Il racconto oscilla fra l’elegiaco e il sincopato, fra la poesia e il trash: prima parte distesa, immersa in una luce calda e, a tratti, sonnacchiosa, impostazione teatrale con una sceneggiatura che tende al monologo; seconda parte cupa, rapida (come la corsa sempre più forsennata di Mauro per le strade di Roma), televisiva, dialoghi più serrati e brevi. L’importanza del rapporto fra Marcello e Walter è solo accennato in una bellissima scena d’amore fra i due, in cui alle immagini delicate di carezze e sguardi si sovrappone il carnale raccontare del Professore; La coppia Marcello/Mauro, invece, è magnifica espressione del disagio imperante. Poche le scene che li vedono protagonisti assieme, ma abbastanza per mostrarci il lato nascosto di entrambi: l’alba su Roma a confidarsi sciocchezze, momento distensivo e poetico, intriso di malinconici addii, l’incontro disperato alla fine del film, in cui Marcello va a pregare l’ex amico di aiutarlo, coi due che restano separati da una porta e il monologo di Marcello che duetta col silenzio di Mauro e che dà vita a quello che forse è il più potente dialogo dell’intero film. E poi la cruenta sequenza finale, in cui la distanza tra i due è breve e immensa allo stesso tempo.

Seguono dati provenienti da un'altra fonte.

(* ===== verification/RbSearch.v ===== *)
(** * Red-black trees: searches and iterations

    [RB_FIND], [RB_NFIND] and [RB_INSERT] for a comparison that is a total order, and the
    iterations of [sys/tree.h]. *)

From Stdlib Require Import ZArith Lia.
From stdpp Require Import base tactics list gmap sorting.
From S2P Require Import Prelude RbTree RbShape RbColors RbRemove.

(** What the macros ask of the comparison they are given. *)
Class Comparison {K : Type} (cmp : K -> K -> Z) : Prop := {
  cmp_zero : forall a b, cmp a b = 0 <-> a = b;
  cmp_sign : forall a b, cmp a b < 0 <-> 0 < cmp b a;
  cmp_less : forall a b c, cmp a b < 0 -> cmp b c < 0 -> cmp a c < 0
}.

Fixpoint height (t : tree) : nat :=
  match t with
  | Leaf => 0
  | Node _ l _ r => S (Nat.max (height l) (height r))
  end.

Lemma height_inorder t : (height t <= length (inorder t))%nat.
Proof. induction t; cbn; [done|]. rewrite length_app. cbn. lia. Qed.

Section Search.
Context {K : Type} (key : ptr -> K) (cmp : K -> K -> Z) {Hcmp : Comparison cmp}.

Definition less (p q : ptr) : Prop := cmp (key p) (key q) < 0.

(** The nodes are in the order of their keys. *)
Definition ordered (t : tree) : Prop := StronglySorted less (inorder t).

Lemma cmp_refl a : cmp a a = 0.
Proof. by apply cmp_zero. Qed.

Lemma ordered_node c l x r :
  ordered (Node c l x r) -> ordered l /\ ordered r /\ (forall p, p ∈ inorder l -> less p x) /\ (forall p, p ∈ inorder r -> less x p).
Proof.
  unfold ordered. cbn. intros (Hlt & Hl & Hr)%StronglySorted_app. inversion Hr as [|? ? Hr' Hx]; subst.
  split_and!; [done|done| |]; intros p Hp; [apply Hlt; [done|set_solver]|by rewrite Forall_forall in Hx; apply Hx].
Qed.

(** ** RB_FIND *)

(** What is found for a key among some nodes. *)
Definition finds (elm : K) (l : list ptr) (res : option ptr) : Prop :=
  match res with
  | Some p => p ∈ l /\ key p = elm
  | None => forall p, p ∈ l -> key p <> elm
  end.

Lemma wp_find_loop elm t : forall fuel h k (Q : option ptr -> rb_head -> Prop),
  (height t < fuel)%nat -> has_tree h k t -> ordered t ->
  (forall res, finds elm (inorder t) res -> Q res h) -> wp (find_loop key cmp fuel elm (root t)) Q h.
Proof.
  induction t as [|c l IHl x r IHr]; intros [|fuel] h k Q Hf Hh Ho HQ; try (cbn in Hf; lia); cbn [find_loop root].
  { apply wp_ret, HQ. by intros p ?%elem_of_nil. }
  cbn in Hf. destruct (ordered_node _ _ _ _ Ho) as (Hl & Hr & Hlx & Hxr). pose proof (has_tree_node h k L c l x r Hh) as Hx.
  pose proof (cmp_sign elm (key x)) as Hs. pose proof (cmp_zero elm (key x)) as Hz.
  destruct (Z.ltb_spec (cmp elm (key x)) 0); [|destruct (Z.ltb_spec 0 (cmp elm (key x)))].
  - apply wp_bind. eapply wp_child; [exact Hx|]. apply (IHl fuel h (F L c x r :: k)); [lia|by apply has_tree_frame|done|].
    intros [p|] Hp; apply HQ; cbn in *; [set_solver|]. intros p. rewrite elem_of_app, elem_of_cons. intros [?|[->|Hin]]; [by apply Hp| |].
    + intros <-. rewrite cmp_refl in *. lia.
    + intros <-. specialize (Hxr p Hin). unfold less in Hxr. apply cmp_sign in Hxr. lia.
  - apply wp_bind. eapply wp_child; [exact Hx|]. apply (IHr fuel h (F R c x l :: k)); [lia|by apply has_tree_frame|done|].
    intros [p|] Hp; apply HQ; cbn in *; [set_solver|]. intros p. rewrite elem_of_app, elem_of_cons. intros [Hin|[->|?]]; [| |by apply Hp].
    + intros <-. specialize (Hlx p Hin). unfold less in Hlx. lia.
    + intros <-. rewrite cmp_refl in *. lia.
  - apply wp_ret, HQ. cbn. split; [set_solver|]. symmetry. apply Hz. lia.
Qed.

Lemma wp_rb_find elm h T (Q : option ptr -> rb_head -> Prop) :
  has_tree h [] T -> ordered T -> (forall res, finds elm (inorder T) res -> Q res h) -> wp (RB_FIND key cmp elm) Q h.
Proof.
  intros Hh Ho HQ. apply wp_bind. eapply wp_turns; [exact Hh|]. intros fuel Hfuel. apply wp_bind, wp_gets.
  pose proof (ht_hole _ _ _ Hh) as ->. pose proof (height_inorder T). cbn in Hfuel. apply (wp_find_loop elm T fuel h []); [lia|done..].
Qed.

(** ** RB_NFIND *)

(** The first node that is not before the key. *)
Definition nfinds (elm : K) (l : list ptr) : option ptr := head (filter (fun p => cmp elm (key p) <= 0) l).

Lemma nfinds_before elm l l' : (forall p, p ∈ l -> 0 < cmp elm (key p)) -> nfinds elm (l ++ l') = nfinds elm l'.
Proof.
  unfold nfinds. induction l as [|p l IH]; intros Hl; [done|]. cbn [app]. rewrite filter_cons, decide_False.
  - apply IH. intros q Hq. apply Hl. by right.
  - specialize (Hl p ltac:(left)). lia.
Qed.

Lemma nfinds_from elm l x r :
  cmp elm (key x) <= 0 -> nfinds elm (l ++ x :: r) = match nfinds elm l with Some p => Some p | None => Some x end.
Proof.
  intros Hx. unfold nfinds. rewrite filter_app, filter_cons, decide_True by done. by destruct (filter _ l).
Qed.

Lemma wp_nfind_loop elm t : forall fuel h k res (Q : option ptr -> rb_head -> Prop),
  (height t < fuel)%nat -> has_tree h k t -> ordered t ->
  Q (match nfinds elm (inorder t) with Some p => Some p | None => res end) h -> wp (nfind_loop key cmp fuel elm (root t) res) Q h.
Proof.
  induction t as [|c l IHl x r IHr]; intros [|fuel] h k res Q Hf Hh Ho HQ; try (cbn in Hf; lia); cbn [nfind_loop root].
  { by apply wp_ret. }
  cbn in Hf, HQ. destruct (ordered_node _ _ _ _ Ho) as (Hl & Hr & Hlx & Hxr). pose proof (has_tree_node h k L c l x r Hh) as Hx.
  assert (Hbefore : 0 <= cmp elm (key x) -> forall p, p ∈ inorder l -> 0 < cmp elm (key p)).
  { intros Hle p Hp. specialize (Hlx p Hp). unfold less in Hlx. apply cmp_sign.
    destruct (decide (cmp elm (key x) = 0)) as [Heq%cmp_zero|]; [by rewrite Heq|]. apply (cmp_less _ (key x)); [done|apply cmp_sign; lia]. }
  destruct (Z.ltb_spec (cmp elm (key x)) 0); [|destruct (Z.ltb_spec 0 (cmp elm (key x)))].
  - apply wp_bind. eapply wp_child; [exact Hx|]. apply (IHl fuel h (F L c x r :: k)); [lia|by apply has_tree_frame|done|].
    rewrite nfinds_from in HQ by lia. by destruct (nfinds elm (inorder l)).
  - apply wp_bind. eapply wp_child; [exact Hx|]. apply (IHr fuel h (F R c x l :: k)); [lia|by apply has_tree_frame|done|].
    rewrite (cons_middle x), app_assoc, nfinds_before in HQ; [done|]. intros p. rewrite elem_of_app, list_elem_of_singleton.
    intros [?| ->]; [apply Hbefore; [lia|done]|done].
  - rewrite nfinds_before in HQ by (by apply Hbefore). pose proof (nfinds_from elm [] x (inorder r)) as Hn. cbn in Hn.
    rewrite Hn in HQ by lia. by apply wp_ret.
Qed.

Lemma wp_rb_nfind elm h T (Q : option ptr -> rb_head -> Prop) :
  has_tree h [] T -> ordered T -> Q (nfinds elm (inorder T)) h -> wp (RB_NFIND key cmp elm) Q h.
Proof.
  intros Hh Ho HQ. apply wp_bind. eapply wp_turns; [exact Hh|]. intros fuel Hfuel. apply wp_bind, wp_gets.
  pose proof (ht_hole _ _ _ Hh) as ->. pose proof (height_inorder T). cbn in Hfuel.
  apply (wp_nfind_loop elm T fuel h [] None); [lia|done..|]. by destruct (nfinds elm (inorder T)).
Qed.

(** ** RB_INSERT *)

(** The key goes in the hole. *)
Record belongs (elm : K) (k : list frame) : Prop := {
  bl_before : forall p, p ∈ before k -> cmp (key p) elm < 0;
  bl_after : forall p, p ∈ after k -> cmp elm (key p) < 0
}.

(** The side of the hole, as the last comparison tells it. *)
Definition side_known (comp : Z) (k : list frame) : Prop :=
  match k with
  | [] => True
  | f :: _ => f_side f = if comp <? 0 then L else R
  end.

Lemma wp_insert_search elm t : forall fuel h k comp (Q : option ptr * Z * option ptr -> rb_head -> Prop),
  (height t < fuel)%nat -> has_tree h k t -> ordered t -> belongs elm k -> side_known comp k ->
  (forall p parent comp', p ∈ inorder t -> key p = elm -> Q (parent, comp', Some p) h) ->
  (forall k' comp', plug k' Leaf = plug k t -> belongs elm k' -> side_known comp' k' -> Q (hole_parent k', comp', None) h) ->
  wp (insert_search key cmp fuel elm (hole_parent k) comp (root t)) Q h.
Proof.
  induction t as [|c l IHl x r IHr]; intros [|fuel] h k comp Q Hf Hh Ho Hb Hside Hfound Hleaf; try (cbn in Hf; lia);
    cbn [insert_search root].
  { by apply wp_ret, Hleaf. }
  cbn in Hf. destruct (ordered_node _ _ _ _ Ho) as (Hl & Hr & Hlx & Hxr). pose proof (has_tree_node h k L c l x r Hh) as Hx.
  destruct Hb as [Hbefore Hafter].
  destruct (Z.ltb_spec (cmp elm (key x)) 0) as [Hlt|]; [|destruct (Z.ltb_spec 0 (cmp elm (key x))) as [Hgt|]].
  - apply wp_bind. eapply wp_child; [exact Hx|].
    apply (IHl fuel h (F L c x r :: k)); [lia|by apply has_tree_frame|done| | |intros; apply Hfound; cbn; set_solver|done].
    + split; [done|]. intros p. cbn. rewrite elem_of_cons, elem_of_app. intros [->|[Hp|?]]; [done| |by apply Hafter].
      apply (cmp_less _ (key x)); [done|by apply Hxr].
    + cbn. by rewrite (proj2 (Z.ltb_lt _ _) Hlt).
  - apply wp_bind. eapply wp_child; [exact Hx|].
    apply (IHr fuel h (F R c x l :: k)); [lia|by apply has_tree_frame|done| | |intros; apply Hfound; cbn; set_solver|done].
    + apply cmp_sign in Hgt. split; [|done]. intros p. cbn. rewrite !elem_of_app, list_elem_of_singleton.
      intros [?|[Hp| ->]]; [by apply Hbefore| |done]. apply (cmp_less _ (key x)); [by apply Hlx|done].
    + cbn. by rewrite (proj2 (Z.ltb_ge _ _)) by lia.
  - apply wp_ret, Hfound; [cbn; set_solver|]. symmetry. apply cmp_zero. lia.
Qed.

(** A node is linked in the hole, red and with no children. *)
Lemma wp_link_node h k elm e comp (Q : unit -> rb_head -> Prop) :
  has_tree h k Leaf -> elm ∉ hole_nodes k -> rb_mem h !! elm = Some e -> side_known comp k ->
  (forall h', has_tree h' k (Node RB_RED Leaf elm Leaf) -> Q tt h') ->
  wp (link_node (Some elm) (hole_parent k) comp) Q h.
Proof.
  intros [Hk _ Hnd] Hni He Hside HQ. cbn in Hk, Hnd. rewrite app_nil_r in Hnd.
  unfold link_node. apply wp_bind. unfold RB_SET. do 3 (apply wp_bind; eapply wp_set_node; [(exact He || apply lookup_insert_eq)|]).
  eapply wp_set_node; [apply lookup_insert_eq|]. set (h1 := put_node _ _ _).
  assert (Hm : rb_mem h1 = <[elm := entry L RB_RED None None (hole_parent k)]> (rb_mem h)).
  { cbn. by rewrite !insert_insert_eq. }
  assert (Hk1 : hole_in (rb_mem h1) (rbh_root h1) k None) by (rewrite Hm; by apply hole_in_put).
  assert (He1 : rb_mem h1 !! elm = Some (entry L RB_RED None None (hole_parent k))) by (rewrite Hm; apply lookup_insert_eq).
  assert (Hdone : forall h', hole_in (rb_mem h') (rbh_root h') k (Some elm) ->
    rb_mem h' !! elm = rb_mem h1 !! elm -> Q tt h').
  { intros h' Hk' Hm'. apply HQ. split; cbn; [done|by rewrite Hm', He1|]. apply NoDup_app. split_and!; [done|set_solver|by apply NoDup_singleton]. }
  clearbody h1. clear Hm He1. destruct k as [|[d c x s] k]; cbn [hole_parent head fmap option_fmap option_map f_node].
  - apply wp_modify. by apply Hdone.
  - change (not_null (Some x)) with true. cbv iota. cbn in Hside, Hni. destruct Hk1 as (Hx & Hs & Hk1). nodes_apart Hnd.
    assert (wp (set_child d (Some x) (Some elm)) Q h1); [|by destruct (comp <? 0); subst d].
    eapply wp_set_node; [exact Hx|]. rewrite set_child_entry. apply Hdone; cbn.
    + rewrite lookup_insert_eq. split_and!; [done|apply tree_in_put; [set_solver|done]|apply hole_in_put; [set_solver|done]].
    + apply lookup_insert_ne. set_solver.
Qed.

Lemma wp_rb_insert h T elm (Q : option ptr -> rb_head -> Prop) :
  has_tree h [] T -> rb_tree T -> ordered T -> elm ∉ inorder T -> is_Some (rb_mem h !! elm) ->
  (forall p, p ∈ inorder T -> key p = key elm -> Q (Some p) h) ->
  (forall h' T' l1 l2, has_tree h' [] T' -> rb_tree T' -> ordered T' -> inorder T = l1 ++ l2 -> inorder T' = l1 ++ elm :: l2 ->
     Q None h') ->
  wp (RB_INSERT key cmp elm) Q h.
Proof.
  intros Hh Hrb Ho Hni [e He] Hfound Hnew. apply wp_bind. eapply wp_turns; [exact Hh|]. intros fuel Hfuel. apply wp_bind, wp_gets.
  pose proof (ht_hole _ _ _ Hh) as ->. pose proof (height_inorder T). cbn in Hfuel. apply wp_bind.
  apply (wp_insert_search (key elm) T fuel h [] 0); [lia|done|done|by split; intros p ?%elem_of_nil|done| |].
  - intros p parent comp Hp Hk. apply wp_ret. by apply Hfound.
  - intros k comp Hplug [Hbefore Hafter] Hside. cbn in Hplug. subst T. apply has_tree_whole in Hh.
    unfold ordered in Ho. rewrite inorder_plug in Hni, Ho. cbn in Hni, Ho.
    change (not_null None) with false. cbv iota.
    assert (Hni' : elm ∉ hole_nodes k).
    { intros Hin. apply Hni. clear -Hin. revert Hin. generalize Leaf. induction k as [|[[] c x s] k IH]; intros t; cbn; set_solver. }
    apply wp_bind, (wp_link_node h k elm e comp); [done..|]. intros h1 Hh1. apply wp_bind, (wp_insert_color h1 k elm); [done..|].
    intros h2 T2 Hh2 Hrb2 Hin2. apply wp_ret. apply (Hnew h2 T2 (before k) (after k)); [done|done| |by rewrite inorder_plug|done].
    unfold ordered. rewrite Hin2. apply StronglySorted_app in Ho as (Hlt & Hsb & Hsa). apply StronglySorted_app_2; [|done|].
    + intros p q Hp. rewrite elem_of_cons. intros [->|Hq]; [by apply Hbefore|by apply Hlt].
    + constructor; [done|]. apply Forall_forall. intros q Hq. by apply Hafter.
Qed.
End Search.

Infine, Nuccio Siano nei panni del criminale Carmine D’Antonio ha un ruolo difficilissimo, quello del cattivo assoluto. Il boss di quartiere, che specula sui centri d’accoglienza, si rifiuta di aiutare i suoi protetti, fa ammazzare gente per mille euro, ride della sofferenza altrui, incarna una malvagità che non lascia spazio al minimo perdono. E’ l’immagine stessa del “contagio”, della forza buia che parte dalla periferia e va verso il centro e viceversa, una forza che non può essere arrestata, perché come una malattia contagiosa si diffonde e troverà sempre nuovi modi e nuovi spazi in cui attecchire. Il male non ha volto, racconta l’interpretazione di Nuccio Siano, ha la sigaretta in bocca e il sorriso spietato mentre in un vicolo buio ordina di picchiare selvaggiamente un uomo, ha la camicia immacolata e la cravatta, mentre parla di solidarietà alle cene con persone importanti. Non è riconoscibile e, allo stesso tempo, si vede benissimo: è costituito dalle piccole sconfitte quotidiane e dalle grandi paure assolute, è un mostro dalle mille espressioni, tutte quelle portate sulla scena da Nuccio Siano. E se anche Carmine D’Antonio, alla fine, dovesse finire maciullato nel tritacarne della corruzione, un altro prenderà il suo posto.
Un film che prende la verità e la spoglia, lasciandola nuda ed esposta sulla scena, in cui l’unico margine di una timida speranza è dato dalle parole del Professore che assicurano il ricordo commosso della povera umanità massacrata sulla scena: è questa l’unica salvezza, l’unico conforto concesso agli uomini.